(Source records)
- - - - -

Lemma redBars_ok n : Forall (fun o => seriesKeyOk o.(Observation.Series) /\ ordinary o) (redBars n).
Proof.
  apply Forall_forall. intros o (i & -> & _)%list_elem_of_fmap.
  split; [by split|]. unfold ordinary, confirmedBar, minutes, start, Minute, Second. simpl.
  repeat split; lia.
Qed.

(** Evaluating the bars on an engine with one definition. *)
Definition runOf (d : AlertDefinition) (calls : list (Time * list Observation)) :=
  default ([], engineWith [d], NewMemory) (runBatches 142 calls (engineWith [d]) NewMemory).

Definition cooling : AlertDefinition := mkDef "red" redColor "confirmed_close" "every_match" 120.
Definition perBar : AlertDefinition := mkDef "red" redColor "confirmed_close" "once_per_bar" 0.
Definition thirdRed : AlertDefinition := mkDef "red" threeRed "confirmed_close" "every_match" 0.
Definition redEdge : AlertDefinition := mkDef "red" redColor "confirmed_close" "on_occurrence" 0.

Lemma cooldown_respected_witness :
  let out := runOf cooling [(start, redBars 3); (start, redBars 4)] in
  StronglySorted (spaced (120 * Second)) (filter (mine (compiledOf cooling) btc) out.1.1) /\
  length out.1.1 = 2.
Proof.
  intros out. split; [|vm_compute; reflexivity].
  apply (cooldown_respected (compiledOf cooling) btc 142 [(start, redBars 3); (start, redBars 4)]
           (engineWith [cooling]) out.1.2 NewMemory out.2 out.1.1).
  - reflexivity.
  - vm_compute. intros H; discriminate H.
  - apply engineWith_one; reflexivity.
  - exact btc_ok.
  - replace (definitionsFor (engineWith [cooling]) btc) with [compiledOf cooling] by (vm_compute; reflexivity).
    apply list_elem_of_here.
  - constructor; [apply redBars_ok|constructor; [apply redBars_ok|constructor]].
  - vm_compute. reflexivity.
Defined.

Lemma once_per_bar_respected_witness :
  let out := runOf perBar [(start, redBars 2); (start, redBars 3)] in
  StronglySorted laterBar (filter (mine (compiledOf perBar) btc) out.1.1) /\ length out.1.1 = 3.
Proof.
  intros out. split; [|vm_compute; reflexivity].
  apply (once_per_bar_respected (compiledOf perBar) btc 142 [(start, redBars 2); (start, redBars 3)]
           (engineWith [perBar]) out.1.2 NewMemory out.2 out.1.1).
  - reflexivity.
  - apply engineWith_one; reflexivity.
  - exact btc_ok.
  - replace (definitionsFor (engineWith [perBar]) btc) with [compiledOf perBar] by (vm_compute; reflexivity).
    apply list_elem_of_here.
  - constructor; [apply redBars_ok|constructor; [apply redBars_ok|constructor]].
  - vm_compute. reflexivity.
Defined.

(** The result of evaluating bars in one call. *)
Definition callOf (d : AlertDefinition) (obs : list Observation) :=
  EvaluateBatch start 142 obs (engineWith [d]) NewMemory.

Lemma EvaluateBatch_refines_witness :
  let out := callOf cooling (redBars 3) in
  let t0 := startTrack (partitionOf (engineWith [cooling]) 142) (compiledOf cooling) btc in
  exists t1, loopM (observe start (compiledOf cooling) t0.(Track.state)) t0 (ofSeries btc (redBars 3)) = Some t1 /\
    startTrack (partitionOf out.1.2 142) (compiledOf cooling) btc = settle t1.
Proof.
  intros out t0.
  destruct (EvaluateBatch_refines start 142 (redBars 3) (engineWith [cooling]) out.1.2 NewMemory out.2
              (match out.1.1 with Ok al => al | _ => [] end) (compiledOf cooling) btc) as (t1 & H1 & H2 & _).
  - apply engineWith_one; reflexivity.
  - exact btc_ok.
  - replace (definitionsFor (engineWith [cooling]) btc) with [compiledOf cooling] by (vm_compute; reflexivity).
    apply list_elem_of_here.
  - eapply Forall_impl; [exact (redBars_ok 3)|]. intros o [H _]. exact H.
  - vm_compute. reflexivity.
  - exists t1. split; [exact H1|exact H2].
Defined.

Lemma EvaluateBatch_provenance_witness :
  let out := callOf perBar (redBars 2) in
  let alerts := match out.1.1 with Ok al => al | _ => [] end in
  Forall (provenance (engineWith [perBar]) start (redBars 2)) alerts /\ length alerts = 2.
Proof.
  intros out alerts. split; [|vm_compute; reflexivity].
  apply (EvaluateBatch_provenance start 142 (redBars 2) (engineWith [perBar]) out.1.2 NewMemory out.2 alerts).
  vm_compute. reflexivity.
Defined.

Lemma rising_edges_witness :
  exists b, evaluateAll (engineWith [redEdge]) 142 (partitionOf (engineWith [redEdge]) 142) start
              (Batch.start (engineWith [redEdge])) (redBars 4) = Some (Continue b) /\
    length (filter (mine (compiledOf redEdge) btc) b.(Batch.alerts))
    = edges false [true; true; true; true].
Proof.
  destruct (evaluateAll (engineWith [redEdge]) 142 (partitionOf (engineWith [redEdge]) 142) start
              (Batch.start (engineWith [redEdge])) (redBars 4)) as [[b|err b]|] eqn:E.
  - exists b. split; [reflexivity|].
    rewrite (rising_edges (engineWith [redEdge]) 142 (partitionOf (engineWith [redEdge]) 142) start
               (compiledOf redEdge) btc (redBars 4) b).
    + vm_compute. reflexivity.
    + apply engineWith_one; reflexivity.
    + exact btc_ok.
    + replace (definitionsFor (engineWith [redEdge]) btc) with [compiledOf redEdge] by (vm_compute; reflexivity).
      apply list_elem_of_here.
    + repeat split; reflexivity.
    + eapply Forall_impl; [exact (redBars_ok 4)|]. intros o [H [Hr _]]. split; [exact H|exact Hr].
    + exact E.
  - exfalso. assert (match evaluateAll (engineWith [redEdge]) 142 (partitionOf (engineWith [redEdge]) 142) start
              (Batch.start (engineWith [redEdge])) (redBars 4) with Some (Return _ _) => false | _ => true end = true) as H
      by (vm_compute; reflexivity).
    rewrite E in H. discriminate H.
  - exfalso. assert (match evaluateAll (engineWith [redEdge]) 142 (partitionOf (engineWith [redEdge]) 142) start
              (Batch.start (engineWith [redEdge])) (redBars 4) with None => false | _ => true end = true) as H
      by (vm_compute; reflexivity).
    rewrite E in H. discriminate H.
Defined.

- - - - -

→ **What is needed**: Extract the first line above and each line after it up to and including the one with "(** Evaluating the", please, exactly and with nothing else.

→ **Exercise result**:
Lemma redBars_ok n : Forall (fun o => seriesKeyOk o.(Observation.Series) /\ ordinary o) (redBars n).
Proof.
  apply Forall_forall. intros o (i & -> & _)%list_elem_of_fmap.
  split; [by split|]. unfold ordinary, confirmedBar, minutes, start, Minute, Second. simpl.
  repeat split; lia.
Qed.

(** Evaluating the bars on an engine with one definition. *)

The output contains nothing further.